THE TASK:
Although the data below holds other lines too, output only those from the line with "a <= day b)))." up to and including the line with "Theorem JSON_parse_stringify (v", exactly as they appear.

┌──

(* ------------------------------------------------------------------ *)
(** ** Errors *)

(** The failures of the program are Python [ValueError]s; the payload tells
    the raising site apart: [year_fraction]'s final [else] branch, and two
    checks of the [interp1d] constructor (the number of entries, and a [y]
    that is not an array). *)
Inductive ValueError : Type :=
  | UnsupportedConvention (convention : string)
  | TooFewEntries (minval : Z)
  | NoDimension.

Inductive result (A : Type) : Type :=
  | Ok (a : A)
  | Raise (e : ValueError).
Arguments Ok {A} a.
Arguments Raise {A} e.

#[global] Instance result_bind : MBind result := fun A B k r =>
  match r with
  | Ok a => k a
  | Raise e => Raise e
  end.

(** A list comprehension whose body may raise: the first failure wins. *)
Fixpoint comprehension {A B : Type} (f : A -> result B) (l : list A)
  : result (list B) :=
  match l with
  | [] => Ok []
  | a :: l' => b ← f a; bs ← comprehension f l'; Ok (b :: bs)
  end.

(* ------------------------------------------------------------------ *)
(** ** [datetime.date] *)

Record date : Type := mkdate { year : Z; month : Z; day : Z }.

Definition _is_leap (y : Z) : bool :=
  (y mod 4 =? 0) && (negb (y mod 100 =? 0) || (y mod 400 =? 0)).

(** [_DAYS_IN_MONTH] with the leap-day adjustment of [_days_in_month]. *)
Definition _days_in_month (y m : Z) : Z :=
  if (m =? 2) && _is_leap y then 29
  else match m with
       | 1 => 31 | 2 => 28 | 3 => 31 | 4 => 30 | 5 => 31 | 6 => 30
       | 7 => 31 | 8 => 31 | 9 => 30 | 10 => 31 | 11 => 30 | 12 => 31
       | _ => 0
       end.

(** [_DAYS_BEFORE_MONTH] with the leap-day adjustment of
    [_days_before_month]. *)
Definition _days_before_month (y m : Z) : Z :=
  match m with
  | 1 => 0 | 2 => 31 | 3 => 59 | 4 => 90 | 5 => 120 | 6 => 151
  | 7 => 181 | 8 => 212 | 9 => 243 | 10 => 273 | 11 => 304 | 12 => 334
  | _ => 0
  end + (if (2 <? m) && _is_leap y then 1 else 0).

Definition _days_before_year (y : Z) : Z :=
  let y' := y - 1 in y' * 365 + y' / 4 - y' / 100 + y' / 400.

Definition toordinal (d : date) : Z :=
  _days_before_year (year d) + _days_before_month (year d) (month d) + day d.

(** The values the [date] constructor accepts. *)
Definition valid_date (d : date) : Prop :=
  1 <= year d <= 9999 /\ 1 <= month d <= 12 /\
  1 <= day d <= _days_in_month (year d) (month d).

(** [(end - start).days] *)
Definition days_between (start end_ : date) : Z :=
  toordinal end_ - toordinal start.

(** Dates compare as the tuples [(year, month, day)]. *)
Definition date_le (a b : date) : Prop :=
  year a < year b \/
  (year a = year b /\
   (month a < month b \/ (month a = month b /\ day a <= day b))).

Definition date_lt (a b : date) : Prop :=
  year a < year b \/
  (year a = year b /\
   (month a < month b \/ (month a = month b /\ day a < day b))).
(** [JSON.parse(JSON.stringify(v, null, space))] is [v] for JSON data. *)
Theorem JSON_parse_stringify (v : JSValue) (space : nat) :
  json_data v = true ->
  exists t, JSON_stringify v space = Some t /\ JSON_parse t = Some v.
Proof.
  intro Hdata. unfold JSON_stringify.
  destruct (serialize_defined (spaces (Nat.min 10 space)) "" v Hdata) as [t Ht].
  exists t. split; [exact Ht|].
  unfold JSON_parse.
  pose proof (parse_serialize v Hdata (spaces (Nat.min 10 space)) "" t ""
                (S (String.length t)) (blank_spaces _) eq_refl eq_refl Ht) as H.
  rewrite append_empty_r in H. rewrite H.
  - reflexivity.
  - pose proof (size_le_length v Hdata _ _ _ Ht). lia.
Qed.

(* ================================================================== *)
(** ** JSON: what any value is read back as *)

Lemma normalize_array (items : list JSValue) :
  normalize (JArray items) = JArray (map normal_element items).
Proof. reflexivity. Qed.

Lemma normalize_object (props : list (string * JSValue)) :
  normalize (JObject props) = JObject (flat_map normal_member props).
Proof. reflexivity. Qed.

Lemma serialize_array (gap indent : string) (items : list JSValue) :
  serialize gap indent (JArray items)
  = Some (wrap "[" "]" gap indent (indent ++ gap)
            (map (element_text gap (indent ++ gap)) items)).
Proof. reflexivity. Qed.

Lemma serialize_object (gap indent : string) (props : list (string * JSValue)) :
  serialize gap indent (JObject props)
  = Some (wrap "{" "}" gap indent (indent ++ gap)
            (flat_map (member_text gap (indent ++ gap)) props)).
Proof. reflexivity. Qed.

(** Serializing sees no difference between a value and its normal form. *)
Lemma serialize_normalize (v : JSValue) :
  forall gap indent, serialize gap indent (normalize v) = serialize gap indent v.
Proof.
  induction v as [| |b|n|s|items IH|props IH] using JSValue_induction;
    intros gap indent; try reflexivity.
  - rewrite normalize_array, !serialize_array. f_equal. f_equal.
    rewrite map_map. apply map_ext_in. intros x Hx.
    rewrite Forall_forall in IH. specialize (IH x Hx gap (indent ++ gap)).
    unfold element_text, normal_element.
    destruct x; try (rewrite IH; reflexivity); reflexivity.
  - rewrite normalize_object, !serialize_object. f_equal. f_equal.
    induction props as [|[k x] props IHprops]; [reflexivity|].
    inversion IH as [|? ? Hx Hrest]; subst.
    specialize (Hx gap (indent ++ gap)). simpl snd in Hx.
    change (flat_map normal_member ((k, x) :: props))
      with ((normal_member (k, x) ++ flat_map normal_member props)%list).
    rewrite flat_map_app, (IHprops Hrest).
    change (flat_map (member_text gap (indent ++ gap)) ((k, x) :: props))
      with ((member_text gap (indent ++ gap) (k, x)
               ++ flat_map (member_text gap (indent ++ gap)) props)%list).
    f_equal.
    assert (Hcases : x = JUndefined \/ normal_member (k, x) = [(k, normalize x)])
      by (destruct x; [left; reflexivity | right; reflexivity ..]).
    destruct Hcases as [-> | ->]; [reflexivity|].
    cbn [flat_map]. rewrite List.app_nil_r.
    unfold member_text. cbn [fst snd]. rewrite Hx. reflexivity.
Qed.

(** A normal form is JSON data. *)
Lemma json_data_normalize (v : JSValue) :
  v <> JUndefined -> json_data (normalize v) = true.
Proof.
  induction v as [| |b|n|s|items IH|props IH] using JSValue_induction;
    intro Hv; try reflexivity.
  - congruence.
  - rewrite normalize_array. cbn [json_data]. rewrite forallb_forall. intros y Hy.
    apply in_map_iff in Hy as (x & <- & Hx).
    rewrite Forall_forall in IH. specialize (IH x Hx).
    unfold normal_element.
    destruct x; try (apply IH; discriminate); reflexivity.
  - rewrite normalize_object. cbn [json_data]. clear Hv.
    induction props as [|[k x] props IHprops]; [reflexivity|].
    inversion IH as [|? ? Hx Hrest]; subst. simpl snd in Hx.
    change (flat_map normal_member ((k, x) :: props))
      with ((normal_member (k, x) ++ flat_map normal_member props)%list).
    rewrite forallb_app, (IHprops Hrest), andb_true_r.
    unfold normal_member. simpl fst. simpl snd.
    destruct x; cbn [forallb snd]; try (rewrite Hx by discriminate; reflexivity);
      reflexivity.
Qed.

└──

YOUR RESPONSE:
   (month a < month b \/ (month a = month b /\ day a <= day b))).

Definition date_lt (a b : date) : Prop :=
  year a < year b \/
  (year a = year b /\
   (month a < month b \/ (month a = month b /\ day a < day b))).
(** [JSON.parse(JSON.stringify(v, null, space))] is [v] for JSON data. *)
Theorem JSON_parse_stringify (v : JSValue) (space : nat) :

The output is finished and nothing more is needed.